What is bootstrapping?

The bootstrapping process is about a method in statistics for estimating distribution functionsin which the so-called resampling procedure is used. Resampling describes a procedure of repeatedly drawing sub-samples from an initial sample in order to obtain conclusions about variables of the original distribution function such as mean or standard deviation.

Bootstrapping is used where the distribution function of a statistic is not known and must therefore be estimated. A prerequisite for the mode of operation is a certain size of the initial sample.

The name bootstrapping is derived from the English word for bootstrap and has its origin in the story of Baron von Münchhausen. Since, according to the story, Baron von Münchhausen pulled himself out of the swamp by his own boots, this metaphor is also taken up for the method, in that in the bootstrap method the sub-sample is drawn from one's own sample.

What are statistical methods in bootstrapping?

Since bootstrapping merely describes a general procedure in statistics, different concrete bootstrapping procedures also developed for different areas of application. At i.i.d Bootstrap (independent and identically distributed), for example, the procedure is to repeatedly draw a certain sub-sample size from the initial sample with reserve. After drawing the defined number of sample repetitions, the approximated distribution can be used to generate a confidence interval.

Since the i.i.d bootstrap cannot represent a temporal correlation of the data, the following is used for such cases Block bootstrap is applied. In this method, the data are divided into contiguous blocks in a preparatory step. By dividing the trend time series function into a trend and residual component, the basis for carrying out the method is created. The residual part corresponds to the difference between the respective measurement and estimation point. Using drag and drop, residual blocks are repeatedly drawn until the length of the original signal or the initial sample is reached and then added to the trend time series. By repeatedly applying this sample repetition, a temporal correlation function can finally be represented with this procedure by means of a bootstrap.

In contrast to the previously described methods of non-parametric bootstrapping, parametric bootstrapping assumes a certain distribution of the initial sample. Non-parametric bootstrapping takes advantage of the fact of non-parametric statistics that for its application no assumptions are made about the distribution, as this only emerges from the sample under consideration. At parametric bootstrapping one concentrates on estimating the parameters of the assumed distribution.

Where is the process used in machine learning?

In the area of the machine learning the procedure is carried out within the framework of the so-called Bagging (short for "bootstrap aggregating") is used.
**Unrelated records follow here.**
(* ===== verification/VIso2.v ===== *)
(** * VIsoFile2.cpp: a virtual image that keeps its last file open

    The class is that of VIsoFile.cpp, with two more members: the descriptor of
    the file that was read last, and the path it was opened with.  A read of the
    same file uses the descriptor again; a read of another file, an error, [close]
    and the destructor close it.  The scan is that
    of VIso2Tree.v; the structures and the walk of [read] are the ones of VIso.v to
    VIsoImage.v: the text is the same in both files. *)

From S2P Require Import Prelude CString Os AbsFile FileIso VIso VIsoView VIsoTree VIsoImage VIso2Tree.

(** [fd] and [lastPath].  The code compares the pointers of paths; every file of
    the image has a path of its own, so that the pointer is the position of the
    file in the list of all files.  [fd] is 0 while nothing is open. *)
Record cache := mkCache {
  v_fd : Z;
  lastPath : option nat;
}.

Definition no_cache : cache := mkCache 0 None.

Record VIsoFile2 := mkVIso2 {
  image : VIsoFile;
  cached : cache;
}.

Definition VIsoFile2_ctor (this : VIsoFile) (ps3 : bool) : VIsoFile2 :=
  mkVIso2 (VIsoFile_ctor this ps3) no_cache.

Section class.
Context {W : Type} `{Posix W}.
Implicit Types (k : cache) (c : cursor) (v : VIsoFile2) (w : W).

(** Descriptor 0 is never closed. *)
Definition fd_reset k w : cache * W :=
  let w := if negb (v_fd k =? 0) && FD_OK (v_fd k) then snd (close_file (v_fd k) w) else w in
  (no_cache, w).

Definition reset2 v w : VIsoFile2 * W :=
  let '(k, w) := fd_reset (cached v) w in (mkVIso2 (reset (image v)) k, w).

(** [if(lastPath != fileList->path)]: the boolean says whether a file is open. *)
Definition open_cached (i : nat) (f : FileList) k w : bool * cache * W :=
  if decide (lastPath k = Some i) then (true, k, w)
  else
    let '(_, w) := fd_reset k w in
    let '(d, w) := open_file (Some (fl_path f)) O_RDONLY w in
    let k := mkCache d (Some i) in
    if negb (FD_OK d) then let '(k, w) := fd_reset k w in (false, k, w)
    else (true, k, w).

Definition read_data2 (i : nat) (f : FileList) (fStart : Z) c (s : cache * W)
    : bool * cursor * (cache * W) :=
  let '(k, w) := s in
  let '(ok, k, w) := open_cached i f k w in
  if negb ok then (true, c, (k, w))
  else
    let to_read := Z.min (u64 (fl_size f - (c_pos c - fStart))) (remaining c) in
    let '(_, w) := seek_file (v_fd k) (c_pos c - fStart) SEEK_SET w in
    let '(this_r, m, w) := read_file (v_fd k) (c_buf c) (c_p c) to_read w in
    let c := with_buf m c in
    if this_r <? 0 then (true, c, fd_reset k w)
    else if negb (this_r =? to_read) then (true, c, fd_reset k w)
    else (false, advance to_read c, (k, w)).

Definition VIso2_close v w : Z * VIsoFile2 * W :=
  match fsBuf (image v) with
  | None => (FAILED, v, w)
  | Some _ => let '(v, w) := reset2 v w in (SUCCEEDED, v, w)
  end.

(** [~VIsoFile]: close() and reset(). *)
Definition VIso2_delete v w : W :=
  let '(_, v, w) := VIso2_close v w in snd (reset2 v w).

Definition VIso2_read (m : mem) (o nbyte : Z) v w : Z * mem * VIsoFile2 * W :=
  let failed :=
    let '(k, w) := fd_reset (cached v) w in (FAILED, m, mkVIso2 (image v) k, w) in
  match fsBuf (image v) with
  | None => failed
  | Some fs =>
      if (totalSize (image v) <=? vFilePtr (image v)) || (nbyte =? 0) then (SUCCEEDED, m, v, w)
      else if vFilePtr (image v) <? 0 then failed
      else
        let '(r, m, x, (k, w)) := read_image read_data2 fs m o nbyte (image v) (cached v, w) in
        (r, m, mkVIso2 x k, w)
  end.

Definition VIso2_write (buf : bytes) v w : Z * VIsoFile2 * W := (FAILED, v, w).

Definition VIso2_seek (offset whence : Z) v w : Z * VIsoFile2 * W :=
  let '(r, x, w) := VIso_seek offset whence (image v) w in (r, mkVIso2 x (cached v), w).

Definition VIso2_fstat (fs : file_stat_t) v w : Z * file_stat_t * VIsoFile2 * W :=
  let '(r, fs, x, w) := VIso_fstat fs (image v) w in (r, fs, mkVIso2 x (cached v), w).
End class.

Section methods.
Context {W : Type} `{Posix W, VisoSys W}.
Variables (dirs_max : nat) (st_uninit : file_stat_t).

(** An image that is open is closed first, and its file with it. *)
Definition VIso2_open (path : option bytes) (flags : Z) (v : VIsoFile2) (w : W)
    : option (Z * VIsoFile2 * W) :=
  match path with
  | None => Some (FAILED, v, w)
  | Some path =>
      if negb (flags =? O_RDONLY) then Some (FAILED, v, w)
      else
        let '(v, w) :=
          match fsBuf (image v) with Some _ => let '(_, v, w) := VIso2_close v w in (v, w) | None => (v, w) end in
        let with_image x := mkVIso2 x (cached v) in
        let '(r, st, w) := stat_file (Some path) (v_st (image v)) w in
        let x := with_st st (image v) in
        if negb (r =? SUCCEEDED) then Some (FAILED, with_image x, w)
        else if negb (is_dir st) then Some (FAILED, with_image x, w)
        else
          let? (names, w) :=
            if v_ps3Mode x then
              let? (id, w) := get_title_id path w in
              Some ((fun id => (str "PS3VOLUME", id)) <$> id, w)
            else Some (Some (volume_name path, []), w) in
          match names with
          | None => Some (FAILED, with_image x, w)
          | Some (volumeName, gameCode) =>
              let? (ok, x, w) := generate2 dirs_max st_uninit path volumeName gameCode x w in
              Some (if ok then SUCCEEDED else FAILED, with_image x, w)
          end
  end.

#[export] Instance VIso2_AbstractFile : AbstractFile VIsoFile2 W := {
  af_open := VIso2_open;
  af_close := VIso2_close;
  af_read := VIso2_read;
  af_write := VIso2_write;
  af_seek := VIso2_seek;
  af_fstat := VIso2_fstat;
  supportsBulkRead _ := true;
  af_delete := VIso2_delete;
}.

(** What it does to the image is what VIsoFile does. *)
Lemma VIso2_open_eq path flags v w :
  VIso2_open path flags v w =
    let '(k, w) :=
      match path, fsBuf (image v) with
      | Some _, Some _ => if flags =? O_RDONLY then fd_reset (cached v) w else (cached v, w)
      | _, _ => (cached v, w)
      end in
    let? (r, x, w) := VIso_open dirs_max st_uninit path flags (image v) w in
    Some (r, mkVIso2 x k, w).
Proof.
  destruct v as [x k]. unfold VIso2_open, VIso_open, VIso2_close, VIso_close, reset2. cbn [image cached].
  destruct path as [path|]; [|by destruct (fsBuf x)].
  destruct (flags =? O_RDONLY); cbn [negb]; [|by destruct (fsBuf x)].
  destruct (fsBuf x); [destruct (fd_reset k w) as [k1 w1]|]; cbn [image cached snd];
    destruct (stat_file _ _ _) as [[r st] w2]; cbv zeta;
    (destruct (negb (r =? SUCCEEDED)); [done|]); (destruct (negb (is_dir st)); [done|]);
    (destruct (if v_ps3Mode _ then _ else _) as [[[[name code]|] w3]|]; [|done..]);
    rewrite generate2_eq; by destruct (generate _ _ _ _ _ _ w3) as [[[ok y] w4]|].
Qed.
End methods.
Bagging is used in particular for Regressions- and Classification trees Bootstrapping is used to reduce variance and thus improve prediction values. Bootstrapping is used in bagging to draw samples (bootstrap), which are trained with the prediction model and finally aggregated to a prediction value (aggregating). Also in the area of Temporal Difference Learning in the reinforcement learning environment, the procedure is used by iteratively optimising the objective function through variance reduction.

The Programming language R offers an implementation for non-parametric bootstrapping. By specifying the parameters, individual variables or vectors can be calculated. In a next step, the associated confidence intervals can also be determined.

Statistical software such as SPPS from IBM or Stata also offer largely automated bootstrapping application procedures. SPSS even provides its own module with many functionalities. After entering the individual parameters, the sampling distribution is estimated using the method described.